## PROBLEM DESCRIPTION
From the records below, extract only the lines running from the line with "Open Scope action_scope." to the line with "match faults w with", both lines included, reproducing them exactly.
=== MATERIAL FOR THIS EXERCISE ===
(** The text bound to group [n] is not empty when the body of the group
    cannot match the empty text. *)
Lemma run_group_nonnull (n : nat) (r : regex) : forall s g x,
  group_nonnull r n = true ->
  (forall v, group g n = Some v -> v <> "") ->
  In x (run r s g) ->
  forall v, group (snd x) n = Some v -> v <> "".
Proof.
  induction r as [|p|a IHa b IHb|a IHa b IHb|a IHa|p|k a IHa];
    intros s g x; simpl.
  - now intros _ G [<-|[]].
  - destruct s as [|c s]; [intros _ _ []|].
    destruct (p c); [|intros _ _ []]. now intros _ G [<-|[]].
  - intros N G H. apply andb_true_iff in N as [Na Nb].
    apply in_flat_map in H as (y & Hy & Hx).
    exact (IHb _ _ _ Nb (IHa _ _ _ Na G Hy) Hx).
  - intros N G H. apply andb_true_iff in N as [Na Nb].
    apply in_app_or in H as [H|H]; eauto.
  - intros N G H. apply in_app_or in H as [H|[<-|[]]]; eauto.
  - intros _ G H. apply star_in in H as [-> _]. exact G.
  - intros N G H. apply andb_true_iff in N as [Nk Na].
    apply in_map_iff in H as (y & <- & Hy). simpl.
    destruct (Nat.eqb k n) eqn:E.
    + intros v [= <-]. apply consumed_nonempty.
      now apply (run_len a s g y Hy).
    + eauto.
Qed.

(** What [search] returns is a match of the pattern at some position. *)
Lemma search_run (r : regex) (s : string) (m : groups) :
  search r s = Some m -> exists s0 x, In x (run r s0 []) /\ snd x = m.
Proof.
  induction s as [|c s IH]; simpl.
  - destruct (run r "" []) as [|x l] eqn:E; [discriminate|].
    intros [= <-]. exists "", x. rewrite E. split; [now left | reflexivity].
  - destruct (run r (String c s) []) as [|x l] eqn:E; [exact IH|].
    intros [= <-]. exists (String c s), x. rewrite E.
    split; [now left | reflexivity].
Qed.
(** * tamwoil: the data-consistency layer, embedded in Rocq

    The development follows the two source files of the core:
    - [lib/db-adapter.ts]: the document-style access shim over the relational
      client ([dbAdapter], [where], [increment], [arrayUnion]);
    - [lib/actions.ts]: the server actions built on the shim.

    Modelling conventions.
    - A JSON document is an association list [object]; a table is a list of
      rows; the store maps a collection name to its table.
    - JavaScript numbers are doubles.  The embedding covers the whole
      numbers among them, modelled by [Z]: the actions compute sums,
      differences and products of amounts, which doubles give without
      rounding on whole numbers up to 2^53.  A fractional amount or rate is
      outside the embedding: on such numbers the code rounds, and what is
      proved here of an equation between amounts is proved of whole numbers.
    - [undefined] and [null] are identified: a relational row read back by
      [select('*')] carries [null] in every column that was never written.
    - Asynchronous code is modelled by a state-and-exception monad over the
      store: every request to the relational client is one atomic step, and
      requests take effect in the order in which the code issues them.  A
      promise that is not awaited still performs its writes, but its
      rejection is not seen by the function that created it ([detach]).
    - The relational client may report an error on any request; the schedule
      of such errors is part of the state ([faults]). *)

From Stdlib Require Import ZArith List String Ascii Bool Lia DecimalString.
From Stdlib Require Import Permutation Sorted.
Import ListNotations.
Open Scope string_scope.
Open Scope Z_scope.

Set Implicit Arguments.
Set Warnings "-register-all".

(* ------------------------------------------------------------------ *)
(** ** JSON values *)

(** A number is a whole number: [VNum] carries a [Z].  The doubles of the
    code that are not whole (a weight of 2.5, a rate of 4.85) have no image
    here, and neither has the rounding of their arithmetic. *)
Inductive value : Type :=
| VNull
| VBool (b : bool)
| VNum (n : Z)
| VStr (s : string)
| VArr (xs : list value)
| VObj (fields : list (string * value)).

Definition object : Type := list (string * value).

(** JavaScript truthiness. *)
Definition truthy (v : value) : bool :=
  match v with
  | VNull => false
  | VBool b => b
  | VNum n => negb (n =? 0)
  | VStr s => negb (s =? "")%string
  | VArr _ | VObj _ => true
  end.

(** [===] (and SameValueZero, which agrees with it away from NaN): primitives
    are compared by value; two objects or arrays that went through the store
    are never the same reference. *)
Definition strict_eqb (a b : value) : bool :=
  match a, b with
  | VNull, VNull => true
  | VBool x, VBool y => Bool.eqb x y
  | VNum x, VNum y => x =? y
  | VStr x, VStr y => (x =? y)%string
  | _, _ => false
  end.

(** [o[k]]; an absent key reads as [null]. *)
Fixpoint obj_get (k : string) (o : object) : value :=
  match o with
  | [] => VNull
  | (k', v) :: o' => if (k =? k')%string then v else obj_get k o'
  end.

(** [o[k] = v]. *)
Fixpoint obj_set (k : string) (v : value) (o : object) : object :=
  match o with
  | [] => [(k, v)]
  | (k', v') :: o' =>
      if (k =? k')%string then (k, v) :: o' else (k', v') :: obj_set k v o'
  end.

(** [{...o, ...data}]: the keys of [data] are written over [o] in order.
    An object has each key once; should a list bind a key twice, the
    binding that [obj_get] reads is the one that counts. *)
Definition obj_merge (o data : object) : object :=
  fold_left (fun acc kv => obj_set (fst kv) (obj_get (fst kv) data) acc) data o.

(** Reading a field at a TypeScript type. *)
Definition get_num (k : string) (o : object) : option Z :=
  match obj_get k o with VNum n => Some n | _ => None end.

(** [(o.k as number) || 0]. *)
Definition num_or0 (k : string) (o : object) : Z :=
  match get_num k o with Some n => n | None => 0 end.

(** [Number(v)], [None] standing for NaN.  Strings are read as decimal
    integer literals. *)
Fixpoint digits_value (acc : Z) (s : string) : option Z :=
  match s with
  | EmptyString => Some acc
  | String c s' =>
      let d := Z.of_nat (nat_of_ascii c) - 48 in
      if (0 <=? d) && (d <=? 9) then digits_value (10 * acc + d) s' else None
  end.

Definition parse_decimal (s : string) : option Z :=
  match s with
  | EmptyString => Some 0
  | String "-"%char (String c s') =>
      match digits_value 0 (String c s') with
      | Some n => Some (- n)
      | None => None
      end
  | _ => digits_value 0 s
  end.

Definition js_Number (v : value) : option Z :=
  match v with
  | VNull => Some 0
  | VBool b => Some (if b then 1 else 0)
  | VNum n => Some n
  | VStr s => parse_decimal s
  | VArr [] => Some 0
  | VArr _ | VObj _ => None
  end.

(** [Number(v) || 0]. *)
Definition number_or0 (v : value) : Z :=
  match js_Number v with Some n => n | None => 0 end.

(** [key.includes('.')] and [key.split('.')]. *)
Fixpoint has_dot (s : string) : bool :=
  match s with
  | EmptyString => false
  | String c s' => if Ascii.eqb c "."%char then true else has_dot s'
  end.

Fixpoint split_dot_aux (cur : string) (s : string) : list string :=
  match s with
  | EmptyString => [cur]
  | String c s' =>
      if Ascii.eqb c "."%char then cur :: split_dot_aux "" s'
      else split_dot_aux (cur ++ String c "") s'
  end.

Definition split_dot (s : string) : list string := split_dot_aux "" s.

(* ------------------------------------------------------------------ *)
(** ** The store and the monad of asynchronous actions *)

Definition table : Type := list object.

Record world : Type := mkWorld {
  tables : string -> table;      (* the relational store, by table name *)
  faults : list bool;            (* error schedule of the coming requests *)
  entropy : nat -> string;       (* results of Math.random().toString(36) *)
  clock : nat -> string;         (* results of new Date().toISOString() *)
  ticks : nat                    (* oracle reads so far *)
}.

Inductive error : Type :=
| StoreError                     (* the [error] of a client response *)
| JsError (msg : string).        (* [new Error(msg)] *)

Inductive outcome (A : Type) : Type :=
| Ok (a : A)
| Throw (e : error).

Arguments Throw {A} e.

Definition M (A : Type) : Type := world -> outcome A * world.

Definition ret {A} (a : A) : M A := fun w => (Ok a, w).

Definition bind {A B} (m : M A) (k : A -> M B) : M B :=
  fun w =>
    match m w with
    | (Ok a, w') => k a w'
    | (Throw e, w') => (Throw e, w')
    end.

Definition throw {A} (e : error) : M A := fun w => (Throw e, w).

(** [try { m } catch (error) { h error }]: the writes made before the
    exception stay in the store. *)
Definition try_catch {A} (m : M A) (h : error -> M A) : M A :=
  fun w =>
    match m w with
    | (Ok a, w') => (Ok a, w')
    | (Throw e, w') => h e w'
    end.

(** A call whose promise is dropped: it runs, and its rejection is lost. *)
Definition detach (m : M unit) : M unit :=
  fun w => (Ok tt, snd (m w)).

Declare Scope action_scope.
Delimit Scope action_scope with action.
Notation "x <- m ;; k" := (bind m (fun x => k))
  (at level 61, m at next level, right associativity) : action_scope.
Notation "m ;;; k" := (bind m (fun _ => k))
  (at level 61, right associativity) : action_scope.
Open Scope action_scope.

Definition set_table (c : string) (t : table) (w : world) : world :=
  mkWorld (fun c' => if (c' =? c)%string then t else tables w c')
          (faults w) (entropy w) (clock w) (ticks w).

Definition read_table (c : string) : M table := fun w => (Ok (tables w c), w).

Definition write_table (c : string) (t : table) : M unit :=
  fun w => (Ok tt, set_table c t w).

(** Whether the coming request is answered with an error. *)
Definition sb_fault : M bool :=
  fun w =>
    match faults w with
    | [] => (Ok false, w)
    | b :: fs => (Ok b, mkWorld (tables w) fs (entropy w) (clock w) (ticks w))
    end.

(** [Math.random().toString(36)] and [new Date().toISOString()]: one more
    reading of the oracles. *)
Definition tick (w : world) : world :=
  mkWorld (tables w) (faults w) (entropy w) (clock w) (S (ticks w)).

Definition random_base36 : M string :=
  fun w => (Ok (entropy w (ticks w)), tick w).

Definition now_iso : M string :=
  fun w => (Ok (clock w (ticks w)), tick w).

(* ------------------------------------------------------------------ *)
(** ** The relational client, as far as the shim uses it *)

Definition has_id (id : string) (r : object) : bool :=
  strict_eqb (obj_get "id" r) (VStr id).

(** A comparison of a column with a value of the request.  The value
    [null] goes into the request as the operand of a comparison
    ([.eq(field, null)] is sent as [eq.null]), not as a test for NULL, which
    is [.is(field, null)]: a comparison with it holds for no row, also not
    for a row whose column holds [null]. *)
Definition column_eqb (column v : value) : bool :=
  match v with
  | VNull => false
  | _ => strict_eqb column v
  end.

(** A filter of the query builder. *)
Inductive sb_filter : Type :=
| FEq (field : string) (v : value)          (* .eq(field, v) *)
| FIn (field : string) (vs : list value)    (* .in(field, vs) *)
| FContains (field : string) (vs : list value). (* .contains(field, vs) *)

Definition filter_holds (f : sb_filter) (r : object) : bool :=
  match f with
  | FEq k v => column_eqb (obj_get k r) v
  | FIn k vs => existsb (column_eqb (obj_get k r)) vs
  | FContains k vs =>
      match obj_get k r with
      | VArr xs => forallb (fun v => existsb (strict_eqb v) xs) vs
      | _ => false
      end
  end.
===
## EXPECTED ANSWER
Open Scope action_scope.

Definition set_table (c : string) (t : table) (w : world) : world :=
  mkWorld (fun c' => if (c' =? c)%string then t else tables w c')
          (faults w) (entropy w) (clock w) (ticks w).

Definition read_table (c : string) : M table := fun w => (Ok (tables w c), w).

Definition write_table (c : string) (t : table) : M unit :=
  fun w => (Ok tt, set_table c t w).

(** Whether the coming request is answered with an error. *)
Definition sb_fault : M bool :=
  fun w =>
    match faults w with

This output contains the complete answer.